EXPLOSION AND PANIC ON A CITY FERRYBOAT

Pipe Bursts, Scalding Badly Four Men in Boiler Room.

RUSH FOR LIFE PRESERVERS

Strenuous Work by Deckhands Calms Screaming Men and Women Among 1,500 Passengers

Four men were scalded yesterday morning by an explosion of a steam pipe in the boiler room of the municipal ferryboat Richmond just as she had started out of her slip a the Battery. There were 1,500 passengers aboard the boat, mostly women and children, and for a time after the explosion there was a panic among them, some of the women screaming and running about the deck hunting for life preservers. The crew by strenuous effort succeeded finally in calming them, and all were landed safely. Some of the men passengers, wild eyed and yelling, added to the terror of the women and children by their actions. A little rough handling brought them around.

Three of the injured men were sent to their homes after their wounds had been dressed. Joseph Dugan, a fireman, of Corona, L. I., was so severely scalded that he was taken to the Hudson Street Hospital. There he was said to be in a critical condition. He is believed to have inhaled some of the scalding steam. He was also scalded about the face, neck, chest and arms.

The others, who were scalded on the arms, were James Banning, a water tender of Staten Island; William Ashley, a fireman, of 554 West 132 Street, Manhattan, and Michael Lysaght, a fireman, of 535 East Eighty-first Street, Manhattan.
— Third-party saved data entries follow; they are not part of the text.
(** The tally of close times: a time is in the tally exactly when some tracked
    peer's close time rounds to it, with the number of those peers. *)
Theorem close_time_votes_spec (c : Con) t :
  few (curr_peer_positions c) ->
  close_time_votes c !! t = if bool_decide (backers c t = 0) then None else Some (backers c t).
Proof.
  intros Hfew. unfold close_time_votes, backers. unfold few in Hfew.
  destruct (tally_fold (fun np => round_close_time_for c (close_time (proposal np.2)))
    (hash_iter (curr_peer_positions c)) ∅ t) as [Hv Hs].
  { intros t'. rewrite lookup_empty. simpl. rewrite length_hash_iter. machine. }
  { intros t'. by rewrite lookup_empty. }
  rewrite lookup_empty in Hv, Hs. simpl in Hv.
  set (l := filter _ _) in *. destruct (foldl _ _ _ !! t) as [v|]; simpl in Hv.
  - rewrite bool_decide_eq_false_2; [by rewrite Hv|]. destruct (proj1 Hs ltac:(eauto)) as [[? ?]|Hl];
      [done|]. destruct l; [done|simpl; lia].
  - rewrite bool_decide_eq_true_2; [done|]. lia.
Qed.
End CloseTime.

(** ** A concrete application

    Three validators, integer transactions, a set identified by its members,
    ledgers 1 and 2 known to the application, the default parameters. *)

Module Demo.

#[local] Existing Instance canonical_order.

Record ledger := mkLedger {
  d_id : Z; d_seq : Z; d_close_time : Z; d_parent_close_time : Z
}.

Record world := mkWorld { preferred : Z; clock : Z; open_txs : gset Z }.

#[local] Instance demo_tx : ConsensusTx Z Z := fun t => t.

#[local] Instance demo_set : ConsensusTxSet (gset Z) (gset Z) Z Z := {|
  exists_tx := fun s t => bool_decide (t ∈ s);
  find_tx := fun s t => if bool_decide (t ∈ s) then Some t else None;
  set_id := fun s => s;
  compare_sets := fun s o =>
    set_to_map (fun t => (t, true)) (s ∖ o) ∪ set_to_map (fun t => (t, false)) (o ∖ s);
  insert_tx := fun s t => (negb (bool_decide (t ∈ s)), s ∪ {[t]});
  erase_tx := fun s t => (bool_decide (t ∈ s), s ∖ {[t]})
|}.

#[local] Instance demo_ledger : ConsensusLedger ledger Z := {|
  ledger_id := d_id;
  ledger_seq := d_seq;
  ledger_close_time_resolution := fun _ => from_secs 10;
  ledger_close_agree := fun _ => true;
  ledger_close_time := d_close_time;
  ledger_parent_close_time := fun l => d_parent_close_time l mod u32_max;
  ledger_default := mkLedger 0 0 0 0;
  ledger_id_default := 0
|}.

Abbreviation pos := (ConsensusProposal Z Z (gset Z)).

#[local] Instance demo_pos : PeerPosition pos Z Z (gset Z) := fun p => p.

Definition known (id : Z) : option ledger :=
  if bool_decide (id ∈ [1; 2]) then Some (mkLedger id id 100 90) else None.

#[local] Instance demo_adaptor
    : ConsensusAdaptor world ledger Z Z (gset Z) (gset Z) Z Z pos := {|
  parms := default_parms;
  next_ledger_time_resolution := fun r _ _ => r;
  round_close_time := fun t _ => t / 10 * 10;
  acquire_ledger := fun id w => (known id, w);
  acquire_tx_set := fun id w => (Some id, w);
  has_open_transactions := fun w => (bool_decide (open_txs w ≠ ∅), w);
  proposers_validated := fun _ w => (0, w);
  proposers_finished := fun _ _ w => (0, w);
  get_prev_ledger := fun _ _ _ w => (preferred w, w);
  on_close := fun l t _ w =>
    (mkResult (open_txs w) (new_proposal (d_id l) SEQ_JOIN (open_txs w) t t 0) ∅ ∅
       timer_default No 0, w);
  valid_ledger_seq := fun w => (0, w);
  quorum_keys := fun w => ((0, ∅), w);
  laggards := fun _ k w => ((0, k), w);
  validator := fun w => (true, w);
  have_validated := fun w => (true, w);
  clock_now := fun w => (wrap_u64 (clock w), w);
  notify := fun _ w => w
|}.

#[local] Instance demo_set_laws : TxSetLaws (gset Z) (gset Z) Z Z.
Proof.
  split; simpl.
  - intros s t x. by case_bool_decide; intros [= <-].
  - intros s t Ht%bool_decide_eq_true. by rewrite bool_decide_eq_true_2.
  - intros s o t b. rewrite lookup_union_Some.
    + rewrite !lookup_set_to_map by done.
      destruct b; simpl; rewrite bool_decide_eq_true || rewrite bool_decide_eq_false;
        rewrite bool_decide_eq_true || rewrite bool_decide_eq_false; set_solver.
    + apply map_disjoint_spec. intros t' b1 b2.
      rewrite !lookup_set_to_map by done. set_solver.
  - intros s x t. rewrite <- bool_decide_or. apply bool_decide_ext. set_solver.
  - intros s t t'. rewrite <- bool_decide_not, <- bool_decide_and. apply bool_decide_ext. set_solver.
  - by intros s o ->.
Qed.

#[local] Instance demo_laws : AdaptorLaws world ledger Z Z (gset Z) (gset Z) Z Z pos.
Proof.
  split; simpl.
  - exact default_cutoffs_ok.
  - exact default_parms_ok.
  - done.
  - by vm_compute.
  - by vm_compute.
  - by vm_compute.
  - by vm_compute.
  - unfold known. intros id w l w' [= E <-]. case_bool_decide; simplify_eq. split; [done|].
    by vm_compute.
  - intros l t m w r w' [= <- <-]. eexists _, _. split; [apply new_result_Ok; (split; [|reflexivity]); reflexivity | done].
  - intros w t w' [= <- <-]. unfold time_ok. machine.
  - intros l id w n w' [= <- <-]. by vm_compute.
Qed.

#[local] Instance demo_prefers g : WorldInv (prefers g : world -> Prop).
Proof. split; unfold keeps, prefers; simpl; intros; simplify_eq; eauto. Qed.

Definition validators : gset Z := {[1; 2; 3]}.
Abbreviation mach := (machine world ledger Z Z (gset Z) (gset Z) Z Z pos).
Abbreviation op := (con_op world ledger Z Z (gset Z) pos).

Definition at_clock (seconds : Z) : world := mkWorld 1 (from_secs seconds) {[7; 8]}.
Definition from_peer (n : Z) : pos := new_proposal 1 SEQ_JOIN {[7]} 120 111 n.

Definition opening : list op :=
  [StartRound 110 1 (mkLedger 1 1 100 90) ∅ true;
   PeerProposal 111 (from_peer 1); PeerProposal 111 (from_peer 2); PeerProposal 112 (from_peer 3)].

Definition fresh : mach := mkMachine with_clock (at_clock 100) [].

(** The machine after [ops]. *)
Definition after (ops : list op) : mach :=
  match run_ops 5 ops fresh with Ok (_, s) => s | _ => fresh end.

(** The ledger just closed: our position holds 7 and 8, the peers propose 7. *)
Definition closed_ops : list op := opening ++ [Elsewhere (at_clock 103); TimerEntry 115].
Definition closed : mach := after closed_ops.
(** The next tick: we drop 8, agree with everybody and accept. *)
Definition accepted_ops : list op := closed_ops ++ [Elsewhere (at_clock 106); TimerEntry 118].
Definition accepted : mach := after accepted_ops.

Lemma few_demo : Z.of_nat (size validators) < 20000000.
Proof. by vm_compute. Qed.

Lemma reach_demo ops : Forall (op_ok validators) ops -> con_reachable validators (after ops).
Proof.
  intros Hops. unfold after. destruct (run_ops 5 ops fresh) as [[[] s]| |] eqn:E;
    [|apply reach_new|apply reach_new].
  eapply reach_ops; [apply reach_new|exact Hops|exact E].
Qed.

Lemma closed_reachable : con_reachable validators closed.
Proof. apply reach_demo. repeat constructor; vm_compute; done. Qed.
Lemma accepted_reachable : con_reachable validators accepted.
Proof. apply reach_demo. repeat constructor; vm_compute; done. Qed.

(** The sequence numbers of our proposals, newest first. *)
Definition proposed (s : mach) : list Z :=
  propose_seq <$> omap (fun e => match e with Propose p => Some p | _ => None end) (log s).

Example demo_round :
  phase (con closed) = Establish /\ txns <$> result (con closed) = Some {[7; 8]}
  /\ phase (con accepted) = Accepted /\ txns <$> result (con accepted) = Some {[7]}
  /\ res_state <$> result (con accepted) = Some Yes
  /\ proposed accepted = [1; 0].
Proof. split_and!; vm_compute; reflexivity. Qed.

#[local] Opaque closed accepted.

(** Our result and the dispute on 8 once the ledger is closed, with peer 1's view. *)
Lemma closed_result : exists r d p set,
  result (con closed) = Some r /\ disputes r !! 8 = Some d
  /\ curr_peer_positions (con closed) !! 1 = Some p
  /\ acquired (con closed) !! position (proposal p) = Some set
  /\ exists_tx set 8 <> exists_tx (txns r) 8.
Proof.
  assert (bool_decide (is_Some (result (con closed) ≫= fun r => disputes r !! 8)) = true) as Hd
    by by vm_compute.
  apply bool_decide_eq_true in Hd as [d Hd]. apply bind_Some in Hd as (r & Er & Hd).
  assert (curr_peer_positions (con closed) !! 1 = Some (from_peer 1)) as Hp by by vm_compute.
  assert (acquired (con closed) !! {[7]} = Some {[7]}) as Ha by by vm_compute.
  assert (txns <$> result (con closed) = Some {[7; 8]}) as Ht by by vm_compute.
  rewrite Er in Ht. injection Ht as Ht.
  exists r, d, (from_peer 1), {[7]}.
  split_and!; [exact Er|exact Hd|exact Hp|exact Ha|]. rewrite Ht. by vm_compute.
Qed.

Lemma consensus_never_panics_witness : run_con 5 (TimerEntry 118) closed <> Panic.
Proof. apply (consensus_never_panics validators few_demo); [apply closed_reachable|done]. Defined.

Lemma consensus_terminates_witness :
  exists s', run_con 2 (TimerEntry 118) closed = Ok (tt, s') /\ prefers 1 (Consensus.world s').
Proof.
  apply (consensus_terminates validators few_demo 1 0 (TimerEntry 118) closed);
    [apply demo_prefers|apply closed_reachable| |done|done].
  intros id l m. by vm_compute.
Defined.

Lemma disputes_exact_witness : exists r d, result (con closed) = Some r
  /\ disputes r !! 8 = Some d /\ our_vote d = exists_tx (txns r) 8
  /\ votes d !! 1 = Some false.
Proof.
  destruct closed_result as (r & d & p & set & Er & Hd & Hp & Ha & Hne). exists r, d.
  destruct (disputes_exact validators few_demo closed r 8 d closed_reachable Er Hd)
    as (_ & Ho & _ & _ & _ & Hv).
  split_and!; [exact Er|exact Hd|exact Ho|]. rewrite (Hv 1 p set Hp Ha). f_equal.
  assert (curr_peer_positions (con closed) !! 1 = Some (from_peer 1)) as Hp' by by vm_compute.
  assert (acquired (con closed) !! {[7]} = Some {[7]}) as Ha' by by vm_compute.
  rewrite Hp in Hp'. injection Hp' as ->. simpl in Ha. rewrite Ha in Ha'. injection Ha' as ->.
  by vm_compute.
Defined.

Lemma disputes_complete_witness : exists r, result (con closed) = Some r
  /\ is_Some (disputes r !! 8).
Proof.
  destruct closed_result as (r & d & p & set & Er & Hd & Hp & Ha & Hne). exists r. split; [exact Er|].
  exact (disputes_complete validators few_demo closed r 1 p set 8 closed_reachable Er Hp Ha Hne).
Defined.

Lemma tracked_positions_witness :
  Proposal.previous_ledger (from_peer 1) = prev_ledger_id (con closed) /\ 1 ∉ dead_nodes (con closed).
Proof.
  assert (curr_peer_positions (con closed) !! 1 = Some (from_peer 1)) as Hp
    by (vm_compute; reflexivity).
  destruct (proj1 (tracked_positions validators few_demo closed 1 closed_reachable)
    (from_peer 1) Hp) as (_ & Hprev & _ & Hdead).
  exact (conj Hprev Hdead).
Defined.

Lemma position_matches_phase_witness :
  exists r, result (con closed) = Some r /\ position (res_position r) = set_id (txns r).
Proof.
  pose proof (position_matches_phase validators few_demo closed closed_reachable) as Hp.
  assert (phase (con closed) = Establish) as Hph by by vm_compute. by rewrite Hph in Hp.
Defined.

(** The log of the accepting tick, newest call first. *)
Lemma accepted_log : exists r l res raw m n p earlier,
  log accepted = AcceptedLedger r l res raw m :: UpdateOperatingMode n :: Propose p :: earlier.
Proof.
  assert (match log accepted with
          | AcceptedLedger _ _ _ _ _ :: UpdateOperatingMode _ :: Propose _ :: _ => true
          | _ => false end = true) as Hb by (vm_compute; reflexivity).
  destruct (log accepted) as [|e1 [|e2 [|e3 rest]]]; [done|by destruct e1|..].
  - by destruct e1, e2.
  - destruct e1; try discriminate. destruct e2; try discriminate. destruct e3; try discriminate.
    do 8 eexists. reflexivity.
Qed.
The Richmond, in command of Capt. William Cole, had started on her 11:40 trip for Staten Island and was half way out of her slip when there was a muffled explosion forward, steam pouring out of the ventilators. Engineer Jonathan Wilson was in the engine room. A joint in one of the eight-inch main steam pipes leading from the forward boilers to the engine room had blown out. Following the explosion the hissing of escaping steam was heard in all parts of the big ferryboat. Clouds of steam filled the team gangways and boiler rooms, and worked their way up to the main deck also carried off vast volumes of steam with a loud hissing noise.

Capt. Cole and Pilot Turner both heard the explosion. Capt. Cole, unaware of how serious the damage was to his boat, signaled to go astern at full speed, and at the same time sounded "Quarters" on the alarm gongs all over the big craft.